Deux gros yeux jaunes sont fichés dans le visage du policier assis face à moi. Des yeux perçants, bien trop grands pour la taille de sa tête, des yeux immobiles, qui me fixent comme ceux d'une chouette intriguée. Des sortes de plumes s'échappent des manches de sa veste et foisonnent à la base de sa nuque. Si j'ai connu plus effrayant dans mes visions quotidiennes, cet étrange personnage provoque en moi un malaise remuant.

Il m’a contacté dans le train tandis que Chloé bougonnait en regardant un épisode de la servante écarlate, près de moi.

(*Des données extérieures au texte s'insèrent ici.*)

(** C4.  Two greetings whose clock readings are one second apart, the
    second one later, carry different [timestamp] texts; both texts read
    back as datetimes, and the first reads back strictly before the
    second. *)
Theorem home_timestamps_one_second_apart
    (r1 r2 : HttpRequest) (e1 e2 : Env) (c1 c2 : wallclock) :
  valid_wallclock c1 = true ->
  valid_wallclock c2 = true ->
  datetime_sub (naive c2) (naive c1) = Some (mk_timedelta 0 1 0) ->
  exists resp1 resp2 ts1 ts2 p1 p2,
    fst (home r1 (mk_world (Some c1) e1)) = Ok resp1
    /\ fst (home r2 (mk_world (Some c2) e2)) = Ok resp2
    /\ field_of "timestamp" resp1 = Some ts1
    /\ field_of "timestamp" resp2 = Some ts2
    /\ ts1 <> ts2
    /\ fromisoformat ts1 = Some p1
    /\ fromisoformat ts2 = Some p2
    /\ datetime_lt p1 p2 = Some true.
Proof.
  intros V1 V2 Hsub.
  apply datetime_sub_position in Hsub; [|reflexivity|reflexivity].
  change (total_us (mk_timedelta 0 1 0)) with 1000000 in Hsub.
  exists (json_response (greeting_body (isoformat (naive c1)))),
         (json_response (greeting_body (isoformat (naive c2)))),
         (isoformat (naive c1)), (isoformat (naive c2)),
         (replace_fold (naive c1) false), (replace_fold (naive c2) false).
  rewrite !home_at.
  unfold field_of. rewrite !body_of_json_response.
  repeat (split; [reflexivity|]).
  split; [|split; [|split]].
  - intros E. apply isoformat_position in E; [lia | exact V1 | exact V2].
  - now apply fromisoformat_isoformat.
  - now apply fromisoformat_isoformat.
  - pose proof (fields_cmp_position (replace_fold (naive c1) false)
                  (replace_fold (naive c2) false) V1 V2) as O.
    unfold datetime_lt, datetime_cmp. simpl option_timedelta_eqb.
    change (position (replace_fold (naive c1) false))
      with (position (naive c1)) in O.
    change (position (replace_fold (naive c2) false))
      with (position (naive c2)) in O.
    destruct (fields_cmp _ _); [lia | reflexivity | lia].
Qed.
(** X8.  PUT of the matrix is all or nothing.  Either the workflow is open
    to the user, the serializer accepts the payload and the frame is built:
    then the answer is 201 with the payload and the data base is the result
    of the one store call.  Or the data base is exactly as before, no call
    that writes was made, and the answer is an exception or status 400. *)
Theorem ops_put_all_or_nothing w user pk request :
  (∃ data df,
      open_for w user pk ∧
      DataFrameSerializer request = Some data ∧
      pd_DataFrame data ≫= detect_datetime_columns = Some df ∧
      MatrixOps.put user request pk w =
        (Ok {| body := WireBody data; status := HTTP_201_CREATED |},
         {| db := store_dataframe_in_db df pk (db w);
            log := log w ++ access_calls user pk ++ [StoreFrame pk df] |})) ∨
  (∃ evs,
      (MatrixOps.put user request pk w).2 = after_calls w evs ∧
      Forall (λ ev, is_write ev = false) evs ∧
      rejected (MatrixOps.put user request pk w).1).
Proof.
  unfold MatrixOps.put, MatrixOps.override, MatrixOps.get_object, after_calls,
    call_workflow_get, call_is_locked, call_store_dataframe_in_db,
    bind, emit, read, write, ret, raise, raise_if. simpl.
  destruct (Workflow_objects_get (db w) pk (lookup_filter user)) as [wf|] eqn:Hwf; simpl.
  2: { right. eexists. split_and!; [by rewrite <-?app_assoc|by repeat constructor|done]. }
  destruct (is_locked (db w) wf) eqn:Hlock; simpl.
  { right. eexists. split_and!; [by rewrite <-?app_assoc|by repeat constructor|done]. }
  destruct (DataFrameSerializer request) as [data|] eqn:Hdata; simpl.
  2: { right. eexists. split_and!; [by rewrite <-?app_assoc|by repeat constructor|done]. }
  destruct (pd_DataFrame data ≫= detect_datetime_columns) as [df|] eqn:Hdf; simpl.
  2: { right. eexists. split_and!; [by rewrite <-?app_assoc|by repeat constructor|done]. }
  left. exists data, df. split_and!; [by exists wf|done|done|].
  unfold access_calls. by rewrite <-?app_assoc.
Qed.

(** X9.  On a workflow open to the user, a payload that the serializer turns
    down is answered with status 400 and the serializer's errors, and a
    payload from which no frame can be built (or whose date columns cannot
    be detected) with [Http404]; in both cases nothing is stored. *)
Theorem ops_put_bad_payload w user pk request :
  open_for w user pk →
  (DataFrameSerializer request = None →
   MatrixOps.put user request pk w =
     (Ok {| body := ErrorsBody; status := HTTP_400_BAD_REQUEST |},
      after_calls w (access_calls user pk))) ∧
  (∀ data, DataFrameSerializer request = Some data →
           pd_DataFrame data ≫= detect_datetime_columns = None →
   MatrixOps.put user request pk w =
     (Raise Http404, after_calls w (access_calls user pk))).
Proof.
  intros Hopen. rewrite (ops_put_open _ _ _ _ Hopen). unfold after_calls. split.
  - by intros ->.
  - by intros data -> ->.
Qed.

(** X10.  On a workflow without a stored table POST is PUT with one more
    call at the front: the answer and the resulting data base are those of
    PUT, and the log is that of PUT after the load. *)
Theorem post_on_empty_workflow_is_put w user pk request :
  load_from_db (db w) pk = None →
  ∃ d evs,
    MatrixOps.put user request pk w =
      ((MatrixOps.put user request pk w).1, {| db := d; log := log w ++ evs |}) ∧
    MatrixOps.post user request pk w =
      ((MatrixOps.put user request pk w).1,
       {| db := d; log := log w ++ LoadFrame pk :: evs |}).
Proof.
  intros Hnone.
  unfold MatrixOps.post, MatrixOps.put, MatrixOps.override, MatrixOps.get_object,
    call_load_from_db, call_workflow_get, call_is_locked, call_store_dataframe_in_db,
    bind, emit, read, write, ret, raise, raise_if. simpl. rewrite Hnone. simpl.
  destruct (Workflow_objects_get (db w) pk (lookup_filter user)) as [wf|]; simpl;
    [|eexists _, _; split; by rewrite <-?app_assoc].
  destruct (is_locked (db w) wf); simpl;
    [eexists _, _; split; by rewrite <-?app_assoc|].
  destruct (DataFrameSerializer request) as [data|]; simpl;
    [|eexists _, _; split; by rewrite <-?app_assoc].
  destruct (pd_DataFrame data ≫= detect_datetime_columns) as [df|]; simpl;
    eexists _, _; split; by rewrite <-?app_assoc.
Qed.

(** X11.  Over a table store that hands back what was stored under a key,
    a POST that was answered 201 cannot be repeated: the next POST to the
    same workflow is refused because a matrix is there, and changes
    nothing. *)
Theorem second_post_is_refused w user pk request resp :
  (∀ df d, is_Some (load_from_db (store_dataframe_in_db df pk d) pk)) →
  (MatrixOps.post user request pk w).1 = Ok resp →
  status resp = HTTP_201_CREATED →
  let w' := (MatrixOps.post user request pk w).2 in
  (MatrixOps.post user request pk w').1 =
    Raise (APIException "Post request requires workflow without a matrix") ∧
  db (MatrixOps.post user request pk w').2 = db w'.
Proof.
  intros Hlaw Hok Hstatus. simpl.
  assert (is_Some (load_from_db (db (MatrixOps.post user request pk w).2) pk)) as Hstored.
  { revert Hok.
    unfold MatrixOps.post, MatrixOps.override, MatrixOps.get_object,
      call_load_from_db, call_workflow_get, call_is_locked, call_store_dataframe_in_db,
      bind, emit, read, write, ret, raise, raise_if. simpl.
    destruct (load_from_db (db w) pk) as [d|]; simpl; [done|].
    destruct (Workflow_objects_get (db w) pk (lookup_filter user)) as [wf|]; simpl; [|done].
    destruct (is_locked (db w) wf); simpl; [done|].
    destruct (DataFrameSerializer request) as [data|]; simpl.
    - destruct (pd_DataFrame data ≫= detect_datetime_columns) as [df|]; simpl; [|done].
      intros _. apply Hlaw.
    - intros [= <-]. done. }
  by rewrite (post_with_stored_table _ _ _ _ Hstored).
Qed.

(** X12.  DELETE on a workflow open to the user hands the workflow to
    [detach_dataframe] and answers 204 with no body.  The stored table is
    not looked at, so the answer is the same whether or not there is one. *)
Theorem delete_detaches_table w user pk request :
  open_for w user pk →
  ∃ wf,
    Workflow_objects_get (db w) pk (lookup_filter user) = Some wf ∧
    MatrixOps.delete user request pk w =
      (Ok {| body := NoBody; status := HTTP_204_NO_CONTENT |},
       {| db := detach_dataframe wf (db w);
          log := log w ++ access_calls user pk ++ [DetachFrame pk] |}).
Proof.
  intros (wf & Hwf & Hlock). exists wf. split; [done|].
  unfold MatrixOps.delete, MatrixOps.get_object, call_workflow_get, call_is_locked,
    call_detach_dataframe, bind, emit, read, write, ret, raise_if. simpl.
  rewrite Hwf. simpl. rewrite Hlock. simpl.
  unfold access_calls. by rewrite <-?app_assoc.
Qed.

(** X13.  The two GET handlers never write: in every state the data base
    after the request is the data base before it, and the log gains no
    store, detach or merge call. *)
Theorem get_never_writes w user pk request :
  (∃ evs, (MatrixOps.get user request pk w).2 = after_calls w evs ∧
          Forall (λ ev, is_write ev = false) evs) ∧
  (∃ evs, (MatrixMerge.get user request pk w).2 = after_calls w evs ∧
          Forall (λ ev, is_write ev = false) evs).
Proof.
  unfold MatrixOps.get, MatrixMerge.get, MatrixOps.get_object, MatrixMerge.get_object,
    after_calls, call_workflow_get, call_is_locked, call_load_from_db,
    bind, emit, read, ret, raise, raise_if. simpl.
  destruct (Workflow_objects_get (db w) pk (lookup_filter user)) as [wf|]; simpl.
  - destruct (is_locked (db w) wf); simpl;
      split; eexists; (split; [by rewrite <-?app_assoc|by repeat constructor]).
  - split; eexists; (split; [by rewrite <-?app_assoc|by repeat constructor]).
Qed.

End MoreMatrixOps.

(** ** More on the merge view *)

Section MoreMatrixMerge.
Context `{B : Backend}.
Implicit Types (w : World) (user : User) (pk : Z) (request : Request).

Lemma not_allowed (x : string) (allowed : list string) :
  x ∉ allowed →
  bool_decide (x = EmptyString) || bool_decide (x ∉ allowed) = true.
Proof.
  intros Hout. apply orb_true_intro. right. by apply bool_decide_eq_true_2.
Qed.

(** The merge view up to the point where the request has been read: the
    workflow is open, the serializer accepts the request and the source
    frame is built. *)
Ltac enter_merge_put Hopen Hdata Hsrc :=
  apply merge_get_object_open in Hopen as [? Hopen];
  unfold MatrixMerge.put; unfold bind at 1; rewrite Hopen;
  unfold after_calls, access_calls, call_load_from_db, call_is_unique_column,
    getitem, bind, emit, read, ret, raise, raise_if; simpl;
  rewrite Hdata, Hsrc; simpl.

(** X14.  Merging into a workflow that has no stored table does not give an
    error response: once the request is read and the join type accepted,
    the key lookup [dst_df[left_on]] is made on [None] and the [TypeError]
    escapes the view. *)
Theorem merge_into_empty_workflow_raises_TypeError w user pk request data src :
  open_for w user pk →
  load_from_db (db w) pk = None →
  DataFrameMergeSerializer request = Some data →
  pd_DataFrame (src_df data) = Some src →
  how data ∈ ["left"; "right"; "outer"; "inner"] →
  MatrixMerge.put user request pk w =
    (Raise TypeError, after_calls w (access_calls user pk ++ [LoadFrame pk])).
Proof.
  intros Hopen Hdst Hdata Hsrc Hhow.
  enter_merge_put Hopen Hdata Hsrc.
  rewrite (allowed_how _ _ Hhow empty_not_join_type). simpl.
  rewrite Hdst. simpl. by rewrite <-?app_assoc.
Qed.

(** X15.  The join type is checked first: a request whose [how] is not
    left, right, outer or inner (the empty string included) is refused with
    the message about [how] whatever its keys and policy are and whatever
    the workflow holds, before any key column is looked up. *)
Theorem bad_join_type_reported_first w user pk request data src :
  open_for w user pk →
  DataFrameMergeSerializer request = Some data →
  pd_DataFrame (src_df data) = Some src →
  how data ∉ ["left"; "right"; "outer"; "inner"] →
  MatrixMerge.put user request pk w =
    (Raise (APIException "how must be one of left, right, outer or inner"),
     after_calls w (access_calls user pk ++ [LoadFrame pk])).
Proof.
  intros Hopen Hdata Hsrc Hhow.
  enter_merge_put Hopen Hdata Hsrc.
  rewrite (not_allowed _ _ Hhow). simpl. by rewrite <-?app_assoc.
Qed.

(** X16.  A destination key column that is not unique stops the request
    with the message built from [left_on] (the code puts no blank around
    the column name); the source key and the policy are not examined: the
    log holds a single uniqueness check. *)
Theorem left_key_not_unique_reported w user pk request data d src dst_key :
  open_for w user pk →
  load_from_db (db w) pk = Some d →
  DataFrameMergeSerializer request = Some data →
  pd_DataFrame (src_df data) = Some src →
  how data ∈ ["left"; "right"; "outer"; "inner"] →
  find_column (left_on data) (frame_columns d) = Some dst_key →
  is_unique_column dst_key = false →
  MatrixMerge.put user request pk w =
    (Raise (APIException ("column" +:+ left_on data +:+ "does not contain a unique key.")),
     after_calls w (access_calls user pk ++ [LoadFrame pk; UniqueCheck dst_key])).
Proof.
  intros Hopen Hdst Hdata Hsrc Hhow Hleft Hlu.
  enter_merge_put Hopen Hdata Hsrc.
  rewrite (allowed_how _ _ Hhow empty_not_join_type). simpl.
  rewrite Hdst. simpl. rewrite Hleft. simpl. rewrite Hlu. simpl.
  by rewrite <-?app_assoc.
Qed.

(** X17.  With the destination key in order, a [right_on] that is not a
    column of the source is refused with 'column ... not found in data
    frame'; the source is not asked for the column. *)
Theorem missing_right_key_reported w user pk request data d src dst_key :
  open_for w user pk →
  load_from_db (db w) pk = Some d →
  DataFrameMergeSerializer request = Some data →
  pd_DataFrame (src_df data) = Some src →
  how data ∈ ["left"; "right"; "outer"; "inner"] →
  find_column (left_on data) (frame_columns d) = Some dst_key →
  is_unique_column dst_key = true →
  right_on data ∉ columns src →
  MatrixMerge.put user request pk w =
    (Raise (APIException ("column " +:+ right_on data +:+ " not found in data frame")),
     after_calls w (access_calls user pk ++ [LoadFrame pk; UniqueCheck dst_key])).
Proof.
  intros Hopen Hdst Hdata Hsrc Hhow Hleft Hlu Hright.
  enter_merge_put Hopen Hdata Hsrc.
  rewrite (allowed_how _ _ Hhow empty_not_join_type). simpl.
  rewrite Hdst. simpl. rewrite Hleft. simpl. rewrite Hlu. simpl.
  rewrite (bool_decide_eq_true_2 _ Hright). simpl.
  by rewrite <-?app_assoc.
Qed.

Il s'est avéré ravi d'apprendre que je me rendais à Montélimar et m'a demandé de passer au poste pour répondre à quelques questions.

— Quelques instants avant son accident, poursuit-il, elle a été flashée à 170 kilomètres à l'heure sur l'autoroute A7 près de l'aire de Montélimar Est. Il semblerait qu'elle ait perdu le contrôle de son véhicule avant de rebondir sur la barrière de sécurité et d'être projetée contre un arbre qui bordait la route.

L’écho de mon rêve éveillé avec Hugo tape à la porte, intrigant.

On franchit les limites, on bafoue les règles et, au-delà de la route, on se prend un platane en pleine gueule ou on fait des tonneaux en se fracassant le crâne sur les vitres.

Je m'apprête à prendre la parole, puis me ravise. Il s'en aperçoit.

— Vous alliez dire ?

— Non, rien, c'est juste que...

La main de Chloé glisse dans mon dos, alors j'observe quelques secondes son visage éthéré.

Notre dispute dans le train est déjà mise de côté, en pause, en attendant un moment plus propice pour la reprendre. Faire la part des choses, c'est aussi ça la force de notre amitié. Ou de notre amour. Peu importe.

— C'est juste que quoi ? insiste la chouette.

— C'est juste que ça ne semble pas très Constance.

Il hoche la tête comme s'il s'attendait à ma réponse, puis hausse les épaules.

— Effectivement. Aucune contravention avant ce jour. Pas de parking impayé, pas d'excès de vitesse ni de phares abîmés ou de problèmes d'assurance. Une conductrice modèle.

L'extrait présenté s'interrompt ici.